En effet, le travail n'est pas seulement un processus de production au-delà de ce qu'il peut engendrer comme bien matériel, il est aussi producteur d'une nouvelle, solidarité et, fondamentalement, d'une conscience collective qui indique aux individus ce qu'ils ont en commun dans une société.
A vrai dire, l'Algérie a raté une occasion pour créer une dynamique sociale qui pouvait proliférer par la suite pour produire, d'une part, une nouvelle culture pour construire la vie collective, et d'autre part, une nouvelle compréhension à la participation collective.
En réalité, le pouvoir algérien a bien compris ce que peuvent produire les infrastructures économiques et culturelles que lui-même avait construites, s'il avait laissé évidemment les cadres dirigeants libres dans leur fonction et libres aussi dans la prise des décisions dans les entreprises publiques. Il a vu qu'il est de son intérêt de stopper toute gestion qui favorise la «socialité productive», sachant pertinemment que la remise en cause d'un pouvoir autoritaire ne peut avoir lieu en l'absence d'une force sociale réelle.

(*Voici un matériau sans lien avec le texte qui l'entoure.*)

(* ===== verification/MqttHal.v ===== *)
(** The POSIX hardware abstraction, [c/src/raft_mqtt_hal_posix.c]: the ring buffer
    between the callback of the background thread and [recv_raw], and the state of
    the connection.  Both ends hold the mutex, so an execution is an interleaving
    of whole [posix_mqtt_event_cb] and [posix_hal_recv_raw] steps.

    Sockets, OpenSSL and coreMQTT are outside the repository: whether a
    connection, a publication or a subscription succeeds is a parameter. *)
From S2P Require Import Prelude CString Types MessageLayout MqttTransport.

Definition RAFT_MQTT_POSIX_QUEUE_SIZE : Z := Z.of_nat RAFT_MAX_QUEUE.

(** [ring] holds the topic and the first [payload_len] bytes of each slot;
    [r_head] and [r_tail] are [size_t] counters, integers read modulo [2^64];
    [net_ssl] tells whether the connection exists. *)
Record raft_mqtt_hal_posix_ctx_t : Type := mkPosix {
  ring : list (string * string);
  r_head : Z;
  r_tail : Z;
  net_ssl : bool;
  shutdown : bool;
  thread_started : bool;
}.

#[export] Instance posix_eta : Eta raft_mqtt_hal_posix_ctx_t := λ p,
  mkPosix (ring p) (r_head p) (r_tail p) (net_ssl p) (shutdown p) (thread_started p).

Implicit Types posix : raft_mqtt_hal_posix_ctx_t.

Definition size_t_wrap (x : Z) : Z := (x mod 2 ^ 64)%Z.

Definition slot_of (counter : Z) : nat := Z.to_nat (counter mod RAFT_MQTT_POSIX_QUEUE_SIZE).

(** The callback, for a packet that carries a publication. *)
Definition posix_mqtt_event_cb {layout : MessageLayout} posix (topic payload : string)
    : raft_mqtt_hal_posix_ctx_t :=
  if (size_t_wrap (r_tail posix - r_head posix) <? RAFT_MQTT_POSIX_QUEUE_SIZE)%Z then
    posix <| ring := <[slot_of (r_tail posix) := (str_take 127 topic,
                                                  str_take (sizeof_message + 4) payload)]> (ring posix) |>
          <| r_tail := size_t_wrap (r_tail posix + 1) |>
  else posix.

Definition posix_hal_recv_raw posix (topic_max payload_max : nat)
    : raft_mqtt_hal_posix_ctx_t * option (string * string) :=
  if negb (size_t_wrap (r_head posix) =? size_t_wrap (r_tail posix))%Z then
    let '(topic, payload) := default ("", "") (ring posix !! slot_of (r_head posix)) in
    (posix <| r_head := size_t_wrap (r_head posix + 1) |>,
     Some (strncpy topic_max topic, str_take payload_max payload))
  else (posix, None).

Definition posix_hal_poll posix : raft_mqtt_hal_posix_ctx_t := posix.

Definition posix_hal_disconnect posix : raft_mqtt_hal_posix_ctx_t :=
  let posix := if thread_started posix
               then posix <| shutdown := true |> <| thread_started := false |> else posix in
  if net_ssl posix then posix <| net_ssl := false |> else posix.

Section Network.
  Context (tls_connect mqtt_connect : raft_mqtt_config_t → bool) (pthread_create : bool).
  Context (mqtt_publish : string → string → Z → bool).
  Context (mqtt_subscribe : string → Z → bool).
  Context (mqtt_incoming : string → Z → list (string * string)).

(** [tls_connect] is [posix_tls_connect], in [MqttTls] with the objects it acquires;
    [mqtt_connect] covers [MQTT_Init] and [MQTT_Connect]. *)
Definition posix_hal_connect posix (cfg : raft_mqtt_config_t) : raft_mqtt_hal_posix_ctx_t * Z :=
  if negb (tls_connect cfg) then (posix, -1)%Z
  else if negb (mqtt_connect cfg) then (posix <| net_ssl := false |>, -1)%Z
  else if negb pthread_create then (posix <| shutdown := false |> <| net_ssl := false |>, -1)%Z
  else (posix <| net_ssl := true |> <| shutdown := false |> <| thread_started := true |>, 0%Z).

(** [(uint16_t)strlen(topic)] and [(uint16_t)len]. *)
Definition cut16 (s : string) : string := str_take (Z.to_nat (Z.of_nat (String.length s) mod 2 ^ 16)) s.

Definition posix_hal_publish posix (topic payload : string) (q : Z) : raft_mqtt_hal_posix_ctx_t * Z :=
  (posix, if mqtt_publish (cut16 topic) (cut16 payload) q then 0 else -1)%Z.

(** [MQTT_ProcessLoop] waits for the acknowledgement and meanwhile hands the
    publications that come in, [mqtt_incoming], to the callback. *)
Definition posix_hal_subscribe {layout : MessageLayout} posix (topic : string) (q : Z)
    : raft_mqtt_hal_posix_ctx_t * Z :=
  (fold_left (λ posix m, posix_mqtt_event_cb posix m.1 m.2) (mqtt_incoming (cut16 topic) q) posix,
   if mqtt_subscribe (cut16 topic) q then 0 else -1)%Z.

Definition raft_mqtt_hal_posix_make {layout : MessageLayout} : raft_mqtt_hal_t raft_mqtt_hal_posix_ctx_t :=
  mkHal posix_hal_connect posix_hal_publish posix_hal_subscribe posix_hal_poll posix_hal_recv_raw
    posix_hal_disconnect.

End Network.

(** [memset(ctx, 0, sizeof( *ctx))]. *)
Definition posix_zero : raft_mqtt_hal_posix_ctx_t :=
  mkPosix (replicate RAFT_MAX_QUEUE ("", "")) 0 0 false false false.

(** ** The ring is a bounded queue *)

Definition ring_count posix : nat := Z.to_nat (size_t_wrap (r_tail posix - r_head posix)).

Definition ring_slot posix (i : Z) : string * string := default ("", "") (ring posix !! slot_of i).

(** The messages between the counters, oldest first. *)
Definition posix_contents posix : list (string * string) :=
  (λ i, ring_slot posix (r_head posix + Z.of_nat i)) <$> seq 0 (ring_count posix).

Record ring_wf posix : Prop := {
  ring_wf_slots : length (ring posix) = RAFT_MAX_QUEUE;
  ring_wf_count : (ring_count posix ≤ RAFT_MAX_QUEUE)%nat;
}.

(** What the two threads do with the ring, and the queue it should be. *)
Inductive ring_event : Type :=
| Arrive (topic payload : string)
| Take (topic_max payload_max : nat).

Section Ring.
  Context {layout : MessageLayout}.

Definition ring_step posix (e : ring_event) : raft_mqtt_hal_posix_ctx_t * list (string * string) :=
  match e with
  | Arrive t p => (posix_mqtt_event_cb posix t p, [])
  | Take n m => let '(posix, r) := posix_hal_recv_raw posix n m in (posix, option_list r)
  end.

Definition queue_step (q : list (string * string)) (e : ring_event)
    : list (string * string) * list (string * string) :=
  match e, q with
  | Arrive t p, _ =>
      (if (length q <? RAFT_MAX_QUEUE)%nat
       then q ++ [(str_take 127 t, str_take (sizeof_message + 4) p)] else q, [])
  | Take n m, (t, p) :: q => (q, [(strncpy n t, str_take m p)])
  | Take _ _, [] => ([], [])
  end.

(** Runs of either, with all that was taken. *)
Fixpoint run_events {S : Type} (step : S → ring_event → S * list (string * string)) (s : S)
    (es : list ring_event) : S * list (string * string) :=
  match es with
  | [] => (s, [])
  | e :: es => let '(s, out) := step s e in
               let '(s, outs) := run_events step s es in (s, out ++ outs)
  end.

Lemma slot_of_wrap x i : slot_of (size_t_wrap x + i) = slot_of (x + i).
Proof.
  unfold slot_of, size_t_wrap, RAFT_MQTT_POSIX_QUEUE_SIZE. f_equal.
  change (Z.of_nat RAFT_MAX_QUEUE) with 256%Z.
  rewrite (Z.div_mod x (2 ^ 64)) at 2 by lia.
  replace (2 ^ 64 * (x / 2 ^ 64) + x mod 2 ^ 64 + i)%Z
    with (x mod 2 ^ 64 + i + 2 ^ 56 * (x / 2 ^ 64) * 256)%Z by lia.
  by rewrite Z_mod_plus_full.
Qed.

Lemma slot_of_lt x : (slot_of x < RAFT_MAX_QUEUE)%nat.
Proof.
  unfold slot_of, RAFT_MQTT_POSIX_QUEUE_SIZE. change (Z.of_nat RAFT_MAX_QUEUE) with 256%Z.
  pose proof (Z.mod_pos_bound x 256 ltac:(lia)). unfold RAFT_MAX_QUEUE. lia.
Qed.

Lemma slot_of_ne x i j : (i < j < i + 256)%Z → slot_of (x + i) ≠ slot_of (x + j).
Proof.
  unfold slot_of, RAFT_MQTT_POSIX_QUEUE_SIZE. change (Z.of_nat RAFT_MAX_QUEUE) with 256%Z.
  intros H E. Z.div_mod_to_equations. lia.
Qed.

Lemma wrap_succ a b :
  (size_t_wrap (a - b) < 2 ^ 64 - 1)%Z → size_t_wrap (size_t_wrap (a + 1) - b) = (size_t_wrap (a - b) + 1)%Z.
Proof.
  unfold size_t_wrap. intros Hlt. rewrite Zminus_mod_idemp_l.
  replace (a + 1 - b)%Z with (a - b + 1)%Z by lia. rewrite <- Zplus_mod_idemp_l.
  pose proof (Z.mod_pos_bound (a - b) (2 ^ 64) ltac:(lia)). apply Z.mod_small. lia.
Qed.

(** The slot the tail designates, seen from the head. *)
Lemma slot_of_tail posix :
  slot_of (r_tail posix) = slot_of (r_head posix + Z.of_nat (ring_count posix)).
Proof.
  unfold ring_count. rewrite Z2Nat.id by (apply Z.mod_pos_bound; lia).
  rewrite Z.add_comm, slot_of_wrap. f_equal. lia.
Qed.

Lemma ring_count_empty posix :
  (size_t_wrap (r_head posix) =? size_t_wrap (r_tail posix))%Z = (ring_count posix =? 0)%nat.
Proof.
  unfold ring_count, size_t_wrap. apply eq_true_iff_eq. rewrite Z.eqb_eq, Nat.eqb_eq.
  pose proof (Z.mod_pos_bound (r_tail posix - r_head posix) (2 ^ 64) ltac:(lia)).
  change (2 ^ 64)%Z with 18446744073709551616%Z in *.
  split; intros E; Z.div_mod_to_equations; lia.
Qed.

Lemma posix_contents_length posix : length (posix_contents posix) = ring_count posix.
Proof. unfold posix_contents. by rewrite length_fmap, length_seq. Qed.

(** One take. *)
Lemma posix_recv_raw_spec posix n m :
  match posix_contents posix with
  | [] => posix_hal_recv_raw posix n m = (posix, None)
  | (t, p) :: q => ∃ posix', posix_hal_recv_raw posix n m = (posix', Some (strncpy n t, str_take m p)) ∧
                             posix_contents posix' = q ∧ (ring_wf posix → ring_wf posix')
  end.
Proof.
  unfold posix_hal_recv_raw. rewrite ring_count_empty.
  pose proof (posix_contents_length posix) as Hl. unfold posix_contents in *.
  destruct (ring_count posix) as [|k] eqn:Ek; [done|]. cbn [seq fmap list_fmap negb Nat.eqb] in *.
  rewrite Z.add_0_r. unfold ring_slot at 1. change (S k =? 0)%nat with false. cbn [negb].
  destruct (default ("", "") (ring posix !! slot_of (r_head posix))) as [t p] eqn:Es.
  eexists. split; [done|].
  assert (ring_count (posix <| r_head := size_t_wrap (r_head posix + 1) |>) = k) as Hk.
  { unfold ring_count, size_t_wrap in *. rsimpl.
    pose proof (Z.mod_pos_bound (r_tail posix - r_head posix) (2 ^ 64) ltac:(lia)).
    change (2 ^ 64)%Z with 18446744073709551616%Z in *. Z.div_mod_to_equations. lia. }
  split.
  - rewrite Hk, <- fmap_S_seq, <- list_fmap_compose. apply list_fmap_ext. intros j i _. cbn [compose].
    unfold ring_slot. rsimpl. rewrite slot_of_wrap. do 3 f_equal. lia.
  - intros [H1 H2]. split; [done|]. rewrite Hk. lia.
Qed.

(** One arrival. *)
Lemma posix_event_spec posix t p :
  ring_wf posix →
  posix_contents (posix_mqtt_event_cb posix t p) = (queue_step (posix_contents posix) (Arrive t p)).1 ∧
  ring_wf (posix_mqtt_event_cb posix t p).
Proof.
  intros [H1 H2]. cbn [queue_step fst]. rewrite posix_contents_length.
  unfold posix_mqtt_event_cb.
  pose proof (Z.mod_pos_bound (r_tail posix - r_head posix) (2 ^ 64) ltac:(lia)) as Hb.
  assert ((size_t_wrap (r_tail posix - r_head posix) <? RAFT_MQTT_POSIX_QUEUE_SIZE)%Z =
          (ring_count posix <? RAFT_MAX_QUEUE)%nat) as ->.
  { apply eq_true_iff_eq. rewrite Z.ltb_lt, Nat.ltb_lt.
    unfold RAFT_MQTT_POSIX_QUEUE_SIZE, ring_count, size_t_wrap.
    revert Hb. generalize ((r_tail posix - r_head posix) mod 2 ^ 64)%Z. intros x Hx. lia. }
  destruct (ring_count posix <? RAFT_MAX_QUEUE)%nat eqn:E; bools; [|by split].
  match goal with |- posix_contents ?q = _ ∧ _ => set (posix' := q) end.
  assert (ring_count posix' = S (ring_count posix)) as Hk.
  { unfold ring_count, posix' in *. rsimpl. rewrite wrap_succ; unfold size_t_wrap, RAFT_MAX_QUEUE in *;
      revert E Hb; generalize ((r_tail posix - r_head posix) mod 2 ^ 64)%Z; intros x E Hx; lia. }
  split; [|split; [unfold posix'; rsimpl; by rewrite length_insert|lia]].
  unfold posix_contents at 1. rewrite Hk, seq_S, fmap_app. cbn [fmap list_fmap].
  assert (r_head posix' = r_head posix) as -> by done.
  f_equal.
  - apply list_fmap_ext. intros j i Hi. apply lookup_seq in Hi as [-> Hi].
    unfold ring_slot, posix'. rsimpl. rewrite list_lookup_insert_ne; [done|].
    rewrite slot_of_tail. apply not_eq_sym, slot_of_ne. unfold RAFT_MAX_QUEUE in *. lia.
  - unfold ring_slot, posix'. rsimpl. rewrite slot_of_tail, Nat.add_0_l.
    rewrite list_lookup_insert_eq; [done|]. rewrite H1. apply slot_of_lt.
Qed.

End Ring.

(** The POSIX HAL keeps the interface, whatever the network does. *)
#[export] Instance posix_hal_laws {layout : MessageLayout} tls mc pt mp ms mi :
  MqttHalLaws (raft_mqtt_hal_posix_make tls mc pt mp ms mi) posix_contents.
Proof.
  split; unfold raft_mqtt_hal_posix_make; cbn [hal_recv_raw hal_poll hal_publish hal_subscribe]; try done.
  - intros h n m Hc. pose proof (posix_recv_raw_spec h n m) as H. by rewrite Hc in H.
  - intros h n m t p rest Hc. pose proof (posix_recv_raw_spec h n m) as H. rewrite Hc in H.
    destruct H as (h' & H & Hr & _). by exists h'.
Qed.
#[export] Instance keeps_gets {A} (f : process_t C U N → A) : Keeps (gets f).
Proof. intros d. by apply wp_gets. Qed.

#[export] Instance keeps_bind {A B} (m : M A) (f : A → M B) :
  Keeps m → (∀ a, Keeps (f a)) → Keeps (m ≫= f).
Proof.
  intros Hm Hf d. apply wp_bind. eapply wp_mono; [apply Hm|]. intros a d1 E1. cbv beta in E1.
  eapply wp_mono; [apply Hf|]. intros b d2 E2. cbv beta in E2. congruence.
Qed.

#[export] Instance keeps_if {A} (b : bool) (m1 m2 : M A) : Keeps m1 → Keeps m2 → Keeps (if b then m1 else m2).
Proof. by destruct b. Qed.

#[export] Instance keeps_when b (m : M unit) : Keeps m → Keeps (when b m).
Proof. intros Hm. unfold when. apply _. Qed.

#[export] Instance keeps_option {A B} (o : option A) (f : A → M B) (m : M B) :
  (∀ a, Keeps (f a)) → Keeps m → Keeps (match o with Some a => f a | None => m end).
Proof. by destruct o. Qed.

#[export] Instance keeps_pair {A B D} (p : A * B) (f : A → B → M D) :
  (∀ a b, Keeps (f a b)) → Keeps (let '(a, b) := p in f a b).
Proof. by destruct p. Qed.

#[export] Instance keeps_each {A} (body : A → M unit) l : (∀ x, Keeps (body x)) → Keeps (each body l).
Proof. intros Hb. induction l as [|x l IH]; cbn [each]; apply _. Qed.

Lemma keeps_modify f : (∀ d, view_of (f d) = view_of d) → Keeps (modify f).
Proof. intros Hf d. by apply wp_modify. Qed.

(** A transport operation that keeps the peers and the own address. *)
Lemma keeps_on_tcp {A} (f : raft_tcp_transport_t N → raft_tcp_transport_t N * A) :
  (∀ t, own_host (f t).1 = own_host t ∧ tcp_peers (f t).1 = tcp_peers t) → Keeps (on_tcp f).
Proof.
  intros Hf d. eexists _, _. split; [reflexivity|]. cbv beta. destruct (Hf (tcp d)) as [Eh Ep].
  unfold view_of. rsimpl. by rewrite Eh, Ep.
Qed.

#[export] Instance keeps_printf s : Keeps (printf s).
Proof. by apply keeps_modify. Qed.
#[export] Instance keeps_puts s : Keeps (puts s).
Proof. unfold puts. apply _. Qed.
#[export] Instance keeps_eprintf s : Keeps (eprintf s).
Proof. by apply keeps_modify. Qed.
#[export] Instance keeps_is_leader : Keeps is_leader.
Proof. unfold is_leader. apply _. Qed.

#[export] Instance keeps_request_change (ms : list string) : Keeps (request_change ms).
Proof.
  apply keeps_modify. intros d. unfold raft_node_request_membership_change.
  destruct (negb _); [done|]. cbv zeta. by case_match.
Qed.

(** Keeps the view when it is all right. *)
Definition kept {A} (m : M A) d : Prop := wp m (λ _ d', view_of d' = view_of d) d.

Lemma kept_bind {A B} (m : M A) (f : A → M B) d :
  kept m d → (∀ a d', view_of d' = view_of d → kept (f a) d') → kept (m ≫= f) d.
Proof.
  intros Hm Hf. apply wp_bind. eapply wp_mono; [exact Hm|]. intros a d1 E1. cbv beta in E1.
  eapply wp_mono; [by apply Hf|]. intros b d2 E2. cbv beta in E2. congruence.
Qed.

Lemma kept_lift {A} (o : option A) a d : o = Some a → kept (lift o) d.
Proof. intros ->. by eexists _, d. Qed.

Lemma kept_reads {A} (f : process_t C U N → option A) a d : f d = Some a → kept (reads f) d.
Proof. intros E. exists a, d. unfold reads. by rewrite E. Qed.

(** Defined, and the rest of the view kept. *)
Definition learns {A} (m : M A) d : Prop := wp m (λ _ d', learnt (view_of d) (view_of d')) d.

Lemma learns_kept {A} (m : M A) d : kept m d → learns m d.
Proof. intros H. eapply wp_mono; [exact H|]. intros a d' E. by apply learnt_eq. Qed.

Lemma learns_bind {A B} (m : M A) (f : A → M B) d :
  learns m d → (∀ a d', learnt (view_of d) (view_of d') → learns (f a) d') → learns (m ≫= f) d.
Proof.
  intros Hm Hf. apply wp_bind. eapply wp_mono; [exact Hm|]. intros a d1 H1. cbv beta in H1.
  eapply wp_mono; [by apply Hf|]. intros b d2 H2. cbv beta in H2. by etrans.
Qed.

End View.

Section Sending.
  Context {C U N : Type} `{RQ : RequestQueues C} (sockets : sockets_t N) (fopen_w : string → bool).
  Context {layout : MessageLayout} {frames : Layout raft_tcp_frame_t frame_fits}.
  Context {requests : Layout raft_tcp_join_req_t join_req_fits} {commands : Layout raft_command_t command_fits}.
  Implicit Types d : process_t C U N.

#[export] Instance keeps_submit cmd : Keeps (C:=C) (U:=U) (submit sockets cmd).
Proof.
  unfold submit. apply keeps_bind; [apply _|]. intros n. apply keeps_on_tcp. intros t.
  unfold raft_node_submit_command. destruct (_ || _); [done|].
  cbn [submit_command raft_tcp_transport_make]. unfold tcp_submit_command. by case_match.
Qed.

#[export] Instance keeps_forward_cmd host port cmd : Keeps (C:=C) (U:=U) (forward_cmd sockets host port cmd).
Proof. by apply keeps_on_tcp. Qed.

#[export] Instance keeps_flood jr : Keeps (C:=C) (U:=U) (flood sockets jr).
Proof. by apply keeps_on_tcp. Qed.
(* ===== verification/CliFsm.v ===== *)
(** The command line machine of the demo program, [c/examples/demo_app/src/cli_fsm.c]:
    the user's commands, join and merge requests, and commands followers forward.  The
    store [cli->kv] points to is the one of the node's application. *)
From S2P Require Import Prelude StateMonad CString Types KvApp Config NodeLog Handlers Storage MemTransport Membership Fsm Lifecycle MessageLayout TcpTransport TcpPeers CliProcess DemoApp.

Record cli_user_t : Type := mkCli {
  cli_node_id : string;
  line : string;
  has_line : bool;
  prompt_needed : bool;
  quit_requested : bool;
  leave_pending : bool;
  last_role : raft_role_t;
  last_term : Z;
  last_voted_for : string;
  last_vote_count : nat;
  rejoin_pending : bool;
  rejoin_host : string;
  rejoin_port : Z;
  pending_joins : list raft_tcp_join_req_t;
  fwd_cmds : list raft_command_t;
}.

#[export] Instance cli_user_eta : Eta cli_user_t := λ c,
  mkCli (cli_node_id c) (line c) (has_line c) (prompt_needed c) (quit_requested c) (leave_pending c)
    (last_role c) (last_term c) (last_voted_for c) (last_vote_count c) (rejoin_pending c) (rejoin_host c)
    (rejoin_port c) (pending_joins c) (fwd_cmds c).

(** [demo_process_t] of [main.c]. *)
Abbreviation demo_process_t N := (process_t cli_user_t demo_kv_app_t N).
Abbreviation M N := (M (demo_process_t N)).

#[export] Instance cli_user_queues : RequestQueues cli_user_t := {|
  joins_of := pending_joins;
  with_joins l c := c <| pending_joins := l |>;
  cmds_of := fwd_cmds;
  with_cmds l c := c <| fwd_cmds := l |>;
|}.

#[export] Instance cli_user_queues_laws : RequestQueuesLaws cli_user_t.
Proof. by split. Qed.

(** *** Pure helpers *)

(** [jr->members] up to [jr->member_count], which comes from the network. *)
Definition jr_contains (jr : raft_tcp_join_req_t) (id : string) : option bool :=
  if peer_list_contains (take (Z.to_nat (member_count jr)) (jr_members jr)) id then Some true
  else if (member_count jr <=? Z.of_nat (length (jr_members jr)))%Z then Some false else None.

Definition node_is_member {U} (n : raft_node_t U) : bool :=
  member_contains (old_members (config_state n)) (node_id (config n))
  || member_contains (new_members (config_state n)) (node_id (config n)).

Definition same_command (c d : raft_command_t) : bool :=
  streq (op c) (op d) && streq (key c) (key d) && streq (value c) (value d).
(** What the leader asks for. *)
Lemma leader_adds_request d jr d' :
  Forall short (old_members (config_state (node d))) → short (jr_node_id jr) →
  node_is_leader (node d) = true → jr_node_id jr ≠ "" →
  jr_node_id jr ∉ old_members (config_state (node d)) →
  (length (old_members (config_state (node d))) < RAFT_MAX_NODES)%nat →
  leader_adds sockets jr d = Some (tt, d') →
  node d' = node d <| requested_membership :=
                        normalize_members (old_members (config_state (node d)) ++ [jr_node_id jr]) RAFT_MAX_NODES |>
                   <| requested_membership_pending := true |>.
Proof.
  intros Hs Hid Hlead Hne Hold Hroom H. unfold leader_adds in H.
  apply bind_inv in H as (old & e1 & [= <- <-] & H). rewrite copy_all in H by done.
  apply bind_inv in H as (ms & e2 & [= <- <-] & H). replace (_ && _) with true in H.
  2:{ symmetry. apply andb_true_iff; split; [|by apply Nat.ltb_lt]. apply negb_true_iff.
      by apply member_list_contains_false. }
  rewrite copy_short in H by done. apply bind_inv in H as (i2 & e3 & [= <- <-] & H).
  apply bind_inv in H as (u5 & e4 & H4 & H).
  assert (node d' = node e4) as -> by (by apply keeps_node in H). injection H4 as _ <-. rsimpl.
  unfold raft_node_request_membership_change. rewrite Hlead. cbn [negb]. cbv zeta.
  rewrite (proj2 (Nat.eqb_neq _ _)); [done|]. rsimpl. intros E%length_zero_iff_nil.
  assert (jr_node_id jr ∈ normalize_members (old_members (config_state (node d)) ++ [jr_node_id jr]) RAFT_MAX_NODES)
    as Hin; [|rewrite E in Hin; by apply elem_of_nil in Hin].
  assert (∀ s, short s → id_fits s) as Hfit by (unfold short, id_fits; intros; lia).
  apply normalize_members_elem.
  - apply Forall_app; split; [by eapply Forall_impl|]. constructor; [by apply Hfit|done].
  - rewrite length_app. cbn [length]. lia.
  - split; [|done]. apply elem_of_app. right. by left.
Qed.
(** C21: a restart replays the log.  A node that has been saved, with its snapshot on
    the disk, is loaded and applies what was committed: its application goes through
    the commands the snapshot stands for, then through those the log still holds and
    through the committed ones it had not applied yet.  When the snapshot is one of
    exactly what was dropped from the log, as a follower's is, the node has applied
    each committed command once: it is again the replay of its history. *)
Theorem restart_replays_history {Hlaws : ReplayLaws} d h k node :
  node_inv node → storable node → snapshot_on_disk d node →
  (snapshot_last_included_index node = 0%Z → d !! storage_snapshot_path (storage node) = None ∧ k = 0%nat) →
  replayed h k node → (last_applied node ≤ INT_MAX)%Z →
  let node' := raft_storage_node_load (run_disk (raft_storage_node_save node) d) node in
  let cs := commands_from node (last_applied node) (Z.to_nat (commit_index node - last_applied node)) in
  ∃ node'', node_apply_committed node' = Some node'' ∧ last_applied node'' = commit_index node ∧
    user (application node'') =
      replay (take k h ++ drop (Z.to_nat (snapshot_last_included_index node)) h ++ cs) ∧
    (snapshot_last_included_index node = Z.of_nat k → replayed (h ++ cs) k node'').
Proof using Type.
  intros Hi Hs Hsnap H0 Hrep Hmax node' cs. pose proof Hi as [Hw _ Hc _].
  destruct (saved_node_restarts d node Hi Hs Hsnap) as (Hi' & Ea & Ec & _ & _ & Eb).
  destruct (loaded_log_at d node Hi Hs Hsnap) as [Es Hat].
  destruct (load_replayed d h k node Hi Hs Hsnap (λ E, proj1 (H0 E)) Hrep Hmax (λ E, proj2 (H0 E))) as [Hcb Hu].
  fold node' in Hi', Ea, Ec, Eb, Es, Hat, Hcb, Hu. clearbody node'.
  pose proof (log_wf_applied _ Hw) as Hap. pose proof (log_wf_commit _ Hw) as Hcm.
  set (s := snapshot_last_included_index node) in *.
  assert (commands_from node' s (Z.to_nat (commit_index node - s)) = drop (Z.to_nat s) h ++ cs) as Hcs.
  { rewrite (commands_from_same node) by (intros j Hj; apply Hat; unfold s in *; lia).
    replace (Z.to_nat (commit_index node - s)) with
      (Z.to_nat (last_applied node - s) + Z.to_nat (commit_index node - last_applied node))%nat by lia.
    destruct (commands_from_lookup node s (Z.to_nat (last_applied node - s))) as [Hl _];
      [apply Hw|unfold s; lia|lia|].
    rewrite commands_from_app by done. f_equal; [by eapply replayed_commands|].
    unfold cs. f_equal. lia. }
  destruct (apply_loop_applied _ node' (node_inv_log _ Hi') eq_refl) as (node'' & H & [A1 A2 _ _ _ _]).
  exists node''. split; [exact H|]. split; [lia|].
  assert (app_step (application node') = app_step app) as Estep.
  { unfold app_step. injection Hcb as -> _ _ _. done. }
  split.
  - rewrite A2, Ea, Ec, Hcs, Hu, Estep. unfold replay. by rewrite <- fold_left_app.
  - intros Ek. assert (replayed (take k h) k node') as Hrep'.
    { destruct Hrep as [R1 R2 R3 R4 R5 R6]. split; rewrite ?Es, ?Ea; try done; [rewrite length_take; lia|lia|lia|].
      intros Hpos. by rewrite take_take, Nat.min_id, Eb, R6. }
    pose proof (applied_replayed _ _ _ _ (node_inv_log _ Hi') Hrep' H) as Hr.
    rewrite Ea, Ec, Hcs in Hr. replace (Z.to_nat s) with k in Hr by lia.
    by rewrite (assoc (++)), take_drop in Hr.
Qed.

Pour conclure, il faut dire que le citoyen producteur et participatif n'a jamais été souhaité par le pouvoir algérien et ne peut actuellement susciter de l'intérêt, parce qu'il génère sobrement la liberté et l'autonomie par rapport à l'Etat et exige succinctement un rééquilibrage des rapports entre la société et l'Etat.
La citoyenneté comme statut et outil d'expression et de participation ne peut avoir, en fin de compte, une naissance ordinaire dans un environnement social gouverné par un pouvoir autiste qui ne souhaite avoir autour de lui que des citoyens soumis et improductifs. Elle ne peut prospérer avec un pouvoir hostile à toute forme d'ouverture et de liberté. Elle ne peut non plus s'enrichir et grandir avec un pouvoir qui n'aime échanger que de la passivité et de l'inertie.
Références :
1) Boudarène Mahmoud, Le pouvoir résolument autiste, El Watan, «Idées-Débat», journal quotidien, mardi 09 novembre 2010, n° 6095.
2) Paul Ladriere, 1992, Espace public et démocratie, raison pratique, n° 03, Edit, EHESS, Paris, p, 24,25.
3) Lahouari Addi, 1985, Ordre et désarrois en Algérie : L'Etat politique devant l'état économique, Projet d'Assas. Paris, p, 45.
4) Omar Bebekhti, 2005, L'Etat, l'entreprise et le management en Algérie, Dar El Gharb. Algérie. p, 189,190.